The last twenty-four hours has been interesting, yesterday my wife and I went on a 4.33 mile walk.  We wanted to get out of the house but didn’t want to spend the money on doing anything too expensive. We came home and did some cleaning and got ready to attend a wedding. The wedding was beautiful and they had some delicious cupcakes.

Upon arriving home, we found out the verdict in the George Zimmerman case. After which we found out that Cory Monteith had died in a hotel in Canada. Apparently he has struggled with addictive substances with a decent part of his life.  He was 31 and starred on the popular show “Glee.”

First I do not know all the facts of the George Zimmerman case so I cannot give any opinion on his guilt or innocence. In fact no one but God, George, and Trayvon know the truth. The absolute truth of the case will never be known.   I do find it interesting that many people who do not have the facts either, give an opinion based upon fear and supposition. These people care very little for the truth or facts, they only care for what they perceive as “right.” Some people point to race as the primary motive for the shooting or rather racial profiling. They accuse without knowing, what was in Mr. Zimmerman’s heart.  In the heat of the moment there was certainly confusion between the two people. It unfortunately resulted in the death of Mr. Martin, but is this justification for using race as motive, more importantly does using race serve the purpose of justice.

Justice does not care about race, it only cares about justice. If someone is falsely accused of murdering someone else would it be just to convict them just because of the color of their skin.  If the situation was reversed would the same people who call for justice for Trayvon, would they be calling for justice for George? If the answer is “No,” then that is not justice, that is revenge. There is a reason that Lady Justice is blind, because our legal system should be a reflection of the values that we hold most dear.

Now, that being said the system is far from perfect.  It is run by humans with all our fallacies included. The system makes mistakes but that is no reason to abandon it.  We have spent more than 200 years working on the justice system, with many of our laws a direct result of the tyranny that we faced from England. There would be no justice if it changed on with every whim of the legislature. That is one of the many reasons our justice system is largely based on jurisprudence. The justice system changes slowly because it is meant to, the founders knew that if it was easy to change, then those who might want to usurp the government could do so with very little difficulty. That is one reason passing an amendment to the Constitution is so difficult. It needs to be hard, to make sure that the government remains intact and the laws are enforceable.

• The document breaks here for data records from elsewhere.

(* ===== verification/Base64.v ===== *)
(** * Package [encoding/base64], the standard encoding

    [StdEncoding], padded: what carries a device's archive in a ConfigMap and
    the credentials of a private registry in the settings. *)

From S2P Require Export Hash.
Local Open Scope string_scope.
Local Open Scope list_scope.
Local Open Scope Z_scope.
Local Open Scope kat_scope.

(** The two alphabets differ in their last two letters. *)
Definition std_letter (b : ascii) : ascii :=
  if zb b =? 45 then az 43 else if zb b =? 95 then az 47 else b.

Definition base64_encode (bs : list Z) : list ascii := std_letter <$> b64_encode bs.
Definition EncodeToString (s : string) : string := bytes_string (base64_encode (zb <$> string_bytes s)).

(** The value of a letter. *)
Definition b64_value (b : ascii) : option Z :=
  let z := zb b in
  if (65 <=? z) && (z <=? 90) then Some (z - 65)
  else if (97 <=? z) && (z <=? 122) then Some (z - 71)
  else if (48 <=? z) && (z <=? 57) then Some (z + 4)
  else if z =? 43 then Some 62 else if z =? 47 then Some 63 else None.

Definition byte_of (z n : Z) : Z := Z.land (Z.shiftr z n) 255.

(** One quantum of four letters at a time; only the last one has padding.  The
    unused bits of a padded quantum are not looked at. *)
Fixpoint b64_decode (s : list ascii) : option (list Z) :=
  match s with
  | [] => Some []
  | a :: b :: c :: d :: rest =>
      match b64_value a, b64_value b with
      | Some va, Some vb =>
          match b64_value c, b64_value d with
          | Some vc, Some vd =>
              let z := ((va * 64 + vb) * 64 + vc) * 64 + vd in
              match b64_decode rest with
              | Some bs => Some (byte_of z 16 :: byte_of z 8 :: byte_of z 0 :: bs)
              | None => None
              end
          | Some vc, None =>
              if Ascii.eqb d (az 61) && bool_decide (rest = [])
              then let z := ((va * 64 + vb) * 64 + vc) * 64 in Some [byte_of z 16; byte_of z 8] else None
          | None, _ =>
              if Ascii.eqb c (az 61) && Ascii.eqb d (az 61) && bool_decide (rest = [])
              then Some [byte_of ((va * 64 + vb) * 4096) 16] else None
          end
      | _, _ => None
      end
  | _ => None
  end.

(** [DecodeString]: line breaks are dropped wherever they are. *)
Definition line_break (b : ascii) : bool := (zb b =? 10) || (zb b =? 13).
Definition DecodeString (s : string) : option string :=
  (fun bs => bytes_string (az <$> bs)) <$> b64_decode (List.filter (fun b => negb (line_break b)) (string_bytes s)).

Example base64_encode_1 : EncodeToString "Ma" = "TWE=".
Proof. reflexivity. Qed.
Example base64_encode_2 : EncodeToString (str1 (az 251) +:+ str1 (az 255)) = "+/8=".
Proof. reflexivity. Qed.
Example base64_decode_1 : DecodeString ("TW" +:+ str1 (az 10) +:+ "Fu") = Some "Man".
Proof. reflexivity. Qed.
Example base64_decode_2 : DecodeString "TWE" = None.
Proof. reflexivity. Qed.

(** ** The round trip *)

Lemma letter_value i : 0 <= i < 64 → b64_value (std_letter (b64_char i)) = Some i.
Proof.
  intros Hi. assert (Hall : forallb (fun k => bool_decide (b64_value (std_letter (b64_char (Z.of_nat k))) = Some (Z.of_nat k)))
                              (seq 0 64) = true) by (vm_compute; reflexivity).
  rewrite forallb_forall in Hall. specialize (Hall (Z.to_nat i)).
  rewrite Z2Nat.id in Hall by lia. apply bool_decide_eq_true in Hall; [done|]. apply in_seq. lia.
Qed.

Lemma letter_plain i : 0 <= i < 64 → line_break (std_letter (b64_char i)) = false ∧ b64_value (az 61) = None.
Proof.
  intros Hi. split; [|reflexivity].
  assert (Hall : forallb (fun k => negb (line_break (std_letter (b64_char (Z.of_nat k))))) (seq 0 64) = true)
    by (vm_compute; reflexivity).
  rewrite forallb_forall in Hall. specialize (Hall (Z.to_nat i)).
  rewrite Z2Nat.id in Hall by lia. apply negb_true_iff, Hall, in_seq. lia.
Qed.

Lemma letter_land z : b64_value (std_letter (b64_char (Z.land z 63))) = Some (Z.land z 63).
Proof. apply letter_value. change 63 with (Z.ones 6). rewrite Z.land_ones by lia. apply Z.mod_pos_bound. lia. Qed.

(** The bytes of a quantum and its letters, of which a short one leaves out
    the last. *)
Lemma quantum_bytes b0 b1 b2 :
  0 <= b0 < 256 → 0 <= b1 < 256 → 0 <= b2 < 256 →
  let z := b0 * 65536 + b1 * 256 + b2 in
  let c n := Z.land (Z.shiftr z n) 63 in
  ((c 18 * 64 + c 12) * 64 + c 6) * 64 + Z.land z 63 = z ∧
  (b2 = 0 → Z.land z 63 = 0) ∧ (b1 = 0 → b2 = 0 → c 6 = 0) ∧
  byte_of z 16 = b0 ∧ byte_of z 8 = b1 ∧ byte_of z 0 = b2.
Proof.
  intros H0 H1 H2. cbn zeta. unfold byte_of. change 63 with (Z.ones 6). change 255 with (Z.ones 8).
  rewrite !Z.land_ones, !Z.shiftr_div_pow2 by lia.
  change (2 ^ 18) with 262144. change (2 ^ 12) with 4096. change (2 ^ 6) with 64. change (2 ^ 0) with 1.
  change (2 ^ 16) with 65536. change (2 ^ 8) with 256.
  repeat split; intros; subst; Z.to_euclidean_division_equations; lia.
Qed.

(** Three bytes at a time. *)
Lemma triples_ind (P : list Z → Prop) :
  P [] → (∀ a, P [a]) → (∀ a b, P [a; b]) → (∀ a b c l, P l → P (a :: b :: c :: l)) → ∀ l, P l.
Proof.
  intros H0 H1 H2 H3 l. revert l. fix IH 1. intros [|a [|b [|c l]]]; [done|done|done|]. apply H3, IH.
Qed.

Local Notation is_byte := (fun b => 0 <= b < 256).

Lemma b64_decode_encode bs : Forall is_byte bs → b64_decode (base64_encode bs) = Some bs.
Proof.
  induction bs as [|a|a b|a b c l IH] using triples_ind; intros Hb; [done|..]; rewrite !Forall_cons in Hb;
    unfold base64_encode; cbn [b64_encode fmap list_fmap b64_decode]; rewrite ?Z.shiftl_mul_pow2 by lia;
    change (2 ^ 16) with 65536; change (2 ^ 8) with 256; rewrite !letter_land.
  - destruct (quantum_bytes a 0 0) as (Hz & H6 & H12 & H0 & _); [lia..|]. rewrite H6, H12 in Hz by done.
    rewrite !Z.add_0_r in *. change (Ascii.eqb (std_letter (az 61)) (az 61)) with true.
    change (b64_value (std_letter (az 61))) with (@None Z). cbn [andb bool_decide decide_rel].
    match goal with |- context [byte_of ?x 16] => replace x with (a * 65536) by lia end. by rewrite H0.
  - destruct (quantum_bytes a b 0) as (Hz & H6 & _ & H0 & H1 & _); [lia..|]. rewrite H6 in Hz by done.
    rewrite !Z.add_0_r in *. change (Ascii.eqb (std_letter (az 61)) (az 61)) with true.
    change (b64_value (std_letter (az 61))) with (@None Z). cbn [andb]. by rewrite Hz, H0, H1.
  - destruct (quantum_bytes a b c) as (Hz & _ & _ & H0 & H1 & H2); [lia..|].
    rewrite Hz. fold (base64_encode l). rewrite IH by tauto. by rewrite H0, H1, H2.
Qed.

Lemma encoded_plain bs : List.filter (fun b => negb (line_break b)) (base64_encode bs) = base64_encode bs.
Proof.
  assert (Hl : ∀ z, line_break (std_letter (b64_char (Z.land z 63))) = false).
  { intros z. apply (letter_plain (Z.land z 63)). change 63 with (Z.ones 6). rewrite Z.land_ones by lia.
    apply Z.mod_pos_bound. lia. }
  unfold base64_encode.
  induction bs as [|a|a b|a b c l IH] using triples_ind; [done|..]; cbn [b64_encode fmap list_fmap List.filter];
    rewrite !Hl; cbn [negb]; [done|done|]. by rewrite IH.
Qed.

(** What was encoded is decoded, whatever bytes it has. *)
Lemma DecodeString_EncodeToString s : DecodeString (EncodeToString s) = Some s.
Proof.
  unfold DecodeString, EncodeToString. rewrite string_bytes_string, encoded_plain, b64_decode_encode.
  - cbn. f_equal. rewrite <- list_fmap_compose. rewrite <- (bytes_string_bytes s) at 2. f_equal.
    rewrite <- (list_fmap_id (string_bytes s)) at 2. apply list_fmap_ext. intros i a _. apply az_zb.
  - apply Forall_fmap, Forall_true. intros a. apply zb_range.
Qed.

Many people threatened violence as a means of obtaining justice for Trayvon.  How is it justice for Trayvon if the individuals in question loot and destroy the property of others? Nothing they do can bring Trayvon back and what they are discussing doing is revenge on innocent people.  If people want to honor Mr. Martin’s memory then do something positive and constructive, not destructive.  If you want the memory of Trayvon to be associated with destruction and violence then riot, but I believe that more people remember Dr. Martin Luther King, Jr., for his peaceful protests than for the violence that Malcolm X urged.

The argument that occurred between Mr. Martin and Mr. Zimmerman was a travesty.  The loss of life is sad no matter the circumstance surrounding it, however, that is no reason to deprive the person of their liberty simply because you disagree with the outcome of the trial.  The criminal justice system although imperfect is the best we have, if change is to occur, working with the system will achieve results without the loss of more lives.